(** X12.  Where every retry instant is a representable datetime, the
    worker loop brings a job that fails every time to the dead-letter
    queue after exactly [r + 1] attempts.  A worker that finds the one
    job of the table with no attempts and, unless a stop is requested,
    runs it whenever it is due, each time with an exit code other than
    0, goes on polling; the attempts counted are the iterations made,
    at most [r + 1]; the job is failed after each of the first [r] and
    dead after attempt [r + 1], when no claim returns it any more. *)
Theorem dead_after_exhausting_retries
    (w k : string) (b r t : Z) (started seen : timestamp) (ticks : list tick_env)
    (s : store) (j : job) :
  0 ≤ r →
  holds_job k b r t s j → attempts j = 0 → state j = Pending → next_run_at j = None →
  control s !! "shutdown" ≠ Some "1" →
  failing_run b r 0 None ((λ e, (clock_claim e, attempt e)) <$> ticks) →
  ∃ s' j',
    worker_loop w started seen ticks s = (Return Continue, s')
    ∧ jobs s' = [j']
    ∧ attempts j' = Z.of_nat (length ticks)
    ∧ Z.of_nat (length ticks) ≤ r + 1
    ∧ (0 < Z.of_nat (length ticks) ≤ r → state j' = Failed)
    ∧ (Z.of_nat (length ticks) = r + 1 →
       state j' = Dead ∧ ∀ w' now, acquire_job w' now s' = (Return None, s')).
Proof.
  intros Hr Hs Hn Hst Hnext Hflag Hrun.
  unfold worker_loop. unfold bind at 1. rewrite ensure_db_ret.
  unfold bind at 1. unfold modify at 1.
  set (s0 := with_workers _ (snd (ensure_db s))).
  assert (holds_job k b r t s0 j) as Hs0.
  { destruct Hs as (Hjobs & Hid & Hmax & Hnul & (bt & Hb & Hbv) & (tt' & Ht & Htv)).
    unfold holds_job. split; [done|]. do 3 (split; [done|]). split.
    - exists bt. split; [|done]. unfold s0. cbn [config with_workers].
      by rewrite ensure_db_config, Hb.
    - exists tt'. split; [|done]. unfold s0. cbn [config with_workers].
      by rewrite ensure_db_config, Ht. }
  assert (control s0 !! "shutdown" = Some (default "0" (control s !! "shutdown")))
    as Hflag0.
  { unfold s0. cbn [control with_workers]. apply ensure_db_control. }
  destruct (poll_loop_failing w k b r t 0 None _ Hrun ticks s0 j
              (default "0" (control s !! "shutdown")) eq_refl Hs0 Hn Hnext)
    as (s' & j' & Hloop & Hs' & Hn' & Hst' & Hbound).
  { by rewrite Hst. }
  { exact Hflag0. }
  { destruct (control s !! "shutdown") as [flag|]; [|done]. cbn. congruence. }
  { intros row. unfold s0. cbn [workers with_workers]. rewrite lookup_insert_eq.
    by intros [= <-]. }
  exists s', j'. split; [done|]. destruct Hs' as (Hjobs & _).
  split; [done|]. split; [lia|]. split; [lia|].
  assert (ticks ≠ [] → state j' = if r <? attempts j' then Dead else Failed) as Hstate
    by done.
  split.
  - intros Hlen. rewrite Hstate by (destruct ticks; [simpl in Hlen; lia|done]).
    destruct (Z.ltb_spec r (attempts j')); [lia|done].
  - intros Hlen. assert (state j' = Dead) as Hdead.
    { rewrite Hstate by (destruct ticks; [simpl in Hlen; lia|done]).
      destruct (Z.ltb_spec r (attempts j')); [done|lia]. }
    split; [done|]. intros w' now. rewrite acquire_job_eq, Hjobs.
    unfold select_claimable, eligible. cbn [List.filter]. by rewrite Hdead.
Qed.

Lemma dead_after_exhausting_retries_witness :
  ∃ s' j',
    worker_loop "w1" T0 T0
      [mkTick T1 T1 (sample_env (Exited 1 "" ""));
       mkTick (T1 + 10 * US_PER_SECOND) (T1 + 10 * US_PER_SECOND)
         (sample_env (Exited 1 "" ""))]
      (sample_store [sample_job (Some "job1") Pending 0 1 0])
    = (Return Continue, s')
    ∧ jobs s' = [j'] ∧ attempts j' = 2 ∧ state j' = Dead.
Proof.
  destruct (dead_after_exhausting_retries "w1" "job1" 2 1 0 T0 T0
              [mkTick T1 T1 (sample_env (Exited 1 "" ""));
               mkTick (T1 + 10 * US_PER_SECOND) (T1 + 10 * US_PER_SECOND)
                 (sample_env (Exited 1 "" ""))]
              (sample_store [sample_job (Some "job1") Pending 0 1 0])
              (sample_job (Some "job1") Pending 0 1 0))
    as (s' & j' & Hrun & Hjobs & Hn & _ & _ & Hdead); try done.
  - unfold holds_job. repeat split; try done; by eexists.
  - eapply failing_retry; try done.
    eapply failing_last; try done.
    intros t [= <-]. by vm_compute.
  - exists s', j'. repeat split; try done. by apply Hdead.
Defined.
(** A zeroed image of 7 blocks formatted with 32 inodes (two data blocks),
    after mkdir of /d and the creation of sixteen regular files in /d:
    the root directory has data block 0, /d (inode 1) has data block 1 and
    no empty entry, and no data block is free. *)
Definition full_subdir_image : fs_ctx :=
  match a1fs_mkdir "/d"%string mode_0755 now0
          (snd (mkfs blank_image 28672 32 now0)) with
  | Some (_, fs1) =>
      match all_return_0 (fun p => a1fs_create p mode_file now0)
              sixteen_files fs1 with
      | Some fs2 => fs2
      | None => blank_image
      end
  | None => blank_image
  end.

(** The path of a file of the root directory whose name is [n] times the
    letter n. *)
Fixpoint repeat_string (c : ascii) (n : nat) : string :=
  match n with
  | O => EmptyString
  | S n' => String c (repeat_string c n')
  end.

Definition long_path (n : nat) : string :=
  String "/"%char (repeat_string "n"%char n).

(** * Properties *)

(** Evaluation of a scenario down to equations between numerals. *)
Ltac run_scenario := vm_compute; repeat split; try reflexivity.

(** ** Frame lemmas: what the allocator leaves alone *)

Create HintDb frame.

Lemma same_sizes_refl fs : same_sizes fs fs.
Proof. intro j. reflexivity. Qed.

Lemma same_sizes_trans fs1 fs2 fs3 :
  same_sizes fs1 fs2 -> same_sizes fs2 fs3 -> same_sizes fs1 fs3.
Proof. intros H12 H23 j. rewrite H23. apply H12. Qed.

Lemma same_sizes_set_inode fs ino i :
  i_size i = i_size (inode_table fs ino) -> same_sizes fs (set_inode fs ino i).
Proof.
  intros Hi j. unfold set_inode, set_inode_table, upd. simpl.
  destruct (j =? ino) eqn:E; [apply Z.eqb_eq in E; subst j; exact Hi | reflexivity].
Qed.

Lemma same_sizes_store_extent_start fs p v :
  same_sizes fs (store_extent_start fs p v).
Proof.
  destruct p as [ino index | a]; simpl.
  - apply same_sizes_set_inode. reflexivity.
  - intro j. reflexivity.
Qed.

Lemma same_sizes_store_extent_count fs p v :
  same_sizes fs (store_extent_count fs p v).
Proof.
  destruct p as [ino index | a]; simpl.
  - apply same_sizes_set_inode. reflexivity.
  - intro j. reflexivity.
Qed.

#[local] Hint Resolve same_sizes_refl same_sizes_store_extent_start
  same_sizes_store_extent_count : frame.

Lemma same_sizes_update_last_extent ino start count fs :
  same_sizes fs (update_last_extent ino start count fs).
Proof.
  unfold update_last_extent.
  set (fs1 := set_d_bitmap fs _).
  set (fs2 := if _ =? _ then _ else fs1).
  assert (H2 : same_sizes fs fs2).
  { subst fs2. destruct (_ =? _).
    - eapply same_sizes_trans; [| apply same_sizes_set_inode; reflexivity ].
      intro j. reflexivity.
    - intro j. reflexivity. }
  set (extent := get_extent _ _ _).
  eapply same_sizes_trans; [exact H2 |].
  eapply same_sizes_trans; [apply (same_sizes_store_extent_start fs2 extent start) |].
  set (fs3 := store_extent_start fs2 extent start).
  eapply same_sizes_trans; [apply (same_sizes_store_extent_count fs3 extent count) |].
  intro j. reflexivity.
Qed.

(** ** The free-run finder always reports a sequence of length at least 1 *)

Lemma ffs_update_max_nonneg st :
  0 <= max_e st - max_s st ->
  0 <= max_e (ffs_update_max st) - max_s (ffs_update_max st).
Proof.
  intro H. unfold ffs_update_max.
  destruct (_ >? _) eqn:E; simpl; [| exact H].
  apply Z.gtb_lt in E. lia.
Qed.

Lemma ffs_scan_inv needed bm : forall n i st,
  0 <= max_e st - max_s st ->
  match ffs_scan n i needed bm st with
  | inl t => t_end t - t_start t = needed
  | inr st' => 0 <= max_e st' - max_s st'
  end.
Proof.
  induction n as [| n IH]; intros i st H; simpl; [exact H |].
  destruct (bit_is_set bm i).
  - destruct (_ =? needed) eqn:E.
    + simpl. apply Z.eqb_eq in E. exact E.
    + apply IH. simpl. apply ffs_update_max_nonneg. exact H.
  - apply IH. simpl. exact H.
Qed.

Lemma first_free_sequence_len needed fs :
  1 <= needed ->
  1 <= t_end (first_free_sequence needed fs)
       - t_start (first_free_sequence needed fs) + 1.
Proof.
  intro Hn. unfold first_free_sequence.
  pose proof (ffs_scan_inv needed (d_bitmap fs)
                (Z.to_nat (num_tot_dblocks (superblock fs))) 0
                (mk_ffs 0 0 0 0)) as H.
  simpl in H. specialize (H ltac:(lia)).
  destruct (ffs_scan _ _ _ _ _) as [t | st].
  - lia.
  - apply ffs_update_max_nonneg in H.
    destruct (_ >=? _); simpl; lia.
Qed.

(** ** The allocation loop terminates and keeps the sizes *)

Lemma alloc_loop_total : forall fuel remainder ino fs,
  remainder <= Z.of_nat fuel ->
  exists r fs',
    alloc_loop fuel remainder ino fs = Some (r, fs')
    /\ (r = 0 \/ r = - ENOSPC)
    /\ same_sizes fs fs'.
Proof.
  induction fuel as [| fuel IH]; intros remainder ino fs Hf.
  - simpl. destruct (0 <? remainder) eqn:E.
    + apply Z.ltb_lt in E. lia.
    + exists 0, fs. auto with frame.
  - cbn [alloc_loop]. destruct (0 <? remainder) eqn:E.
    + apply Z.ltb_lt in E.
      destruct (_ =? 512).
      * exists (- ENOSPC), fs. auto with frame.
      * pose proof (first_free_sequence_len remainder fs ltac:(lia)) as Hlen.
        set (t := first_free_sequence remainder fs) in *.
        set (fs2 := update_last_extent _ _ _ _).
        destruct (IH (remainder - (t_end t - t_start t + 1)) ino fs2 ltac:(lia))
          as (r & fs' & Hrun & Hr & Hs).
        exists r, fs'. repeat split; [exact Hrun | exact Hr |].
        eapply same_sizes_trans; [| exact Hs].
        subst fs2.
        eapply same_sizes_trans;
          [| apply same_sizes_update_last_extent ].
        apply same_sizes_set_inode. reflexivity.
    + exists 0, fs. auto with frame.
Qed.

Lemma same_sizes_extend_last_extent ino blks_needed fs :
  same_sizes fs (snd (extend_last_extent ino blks_needed fs)).
Proof.
  unfold extend_last_extent.
  destruct (negb _); [| apply same_sizes_refl].
  destruct (negb _); [| apply same_sizes_refl].
  destruct (_ >=? _); cbn [snd]; apply same_sizes_update_last_extent.
Qed.

(** Within its iteration budget the allocator returns, with 0 or with
    -ENOSPC. *)
Lemma allocate_data_blocks_total ino size fs :
  exists r fs',
    allocate_data_blocks ino size fs = Some (r, fs')
    /\ (r = 0 \/ r = - ENOSPC).
Proof.
  unfold allocate_data_blocks.
  set (blks_needed := u32 _).
  destruct (blks_needed =? 0).
  { exists 0, fs. auto. }
  destruct (_ <? blks_needed).
  { exists (- ENOSPC), fs. auto. }
  destruct (extend_last_extent ino blks_needed fs) as [remainder fs1].
  destruct (alloc_loop_total (Z.to_nat remainder) remainder ino fs1 ltac:(lia))
    as (r & fs' & Hrun & Hr & _).
  exists r, fs'. auto.
Qed.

---*---

What you have to do:
Please copy, exactly and with nothing else, the lines above beginning at the line that has "unfold update_last_extent." and ending with the line that has "E. exact E.".

Completed task:
  unfold update_last_extent.
  set (fs1 := set_d_bitmap fs _).
  set (fs2 := if _ =? _ then _ else fs1).
  assert (H2 : same_sizes fs fs2).
  { subst fs2. destruct (_ =? _).
    - eapply same_sizes_trans; [| apply same_sizes_set_inode; reflexivity ].
      intro j. reflexivity.
    - intro j. reflexivity. }
  set (extent := get_extent _ _ _).
  eapply same_sizes_trans; [exact H2 |].
  eapply same_sizes_trans; [apply (same_sizes_store_extent_start fs2 extent start) |].
  set (fs3 := store_extent_start fs2 extent start).
  eapply same_sizes_trans; [apply (same_sizes_store_extent_count fs3 extent count) |].
  intro j. reflexivity.
Qed.

(** ** The free-run finder always reports a sequence of length at least 1 *)

Lemma ffs_update_max_nonneg st :
  0 <= max_e st - max_s st ->
  0 <= max_e (ffs_update_max st) - max_s (ffs_update_max st).
Proof.
  intro H. unfold ffs_update_max.
  destruct (_ >? _) eqn:E; simpl; [| exact H].
  apply Z.gtb_lt in E. lia.
Qed.

Lemma ffs_scan_inv needed bm : forall n i st,
  0 <= max_e st - max_s st ->
  match ffs_scan n i needed bm st with
  | inl t => t_end t - t_start t = needed
  | inr st' => 0 <= max_e st' - max_s st'
  end.
Proof.
  induction n as [| n IH]; intros i st H; simpl; [exact H |].
  destruct (bit_is_set bm i).
  - destruct (_ =? needed) eqn:E.
    + simpl. apply Z.eqb_eq in E. exact E.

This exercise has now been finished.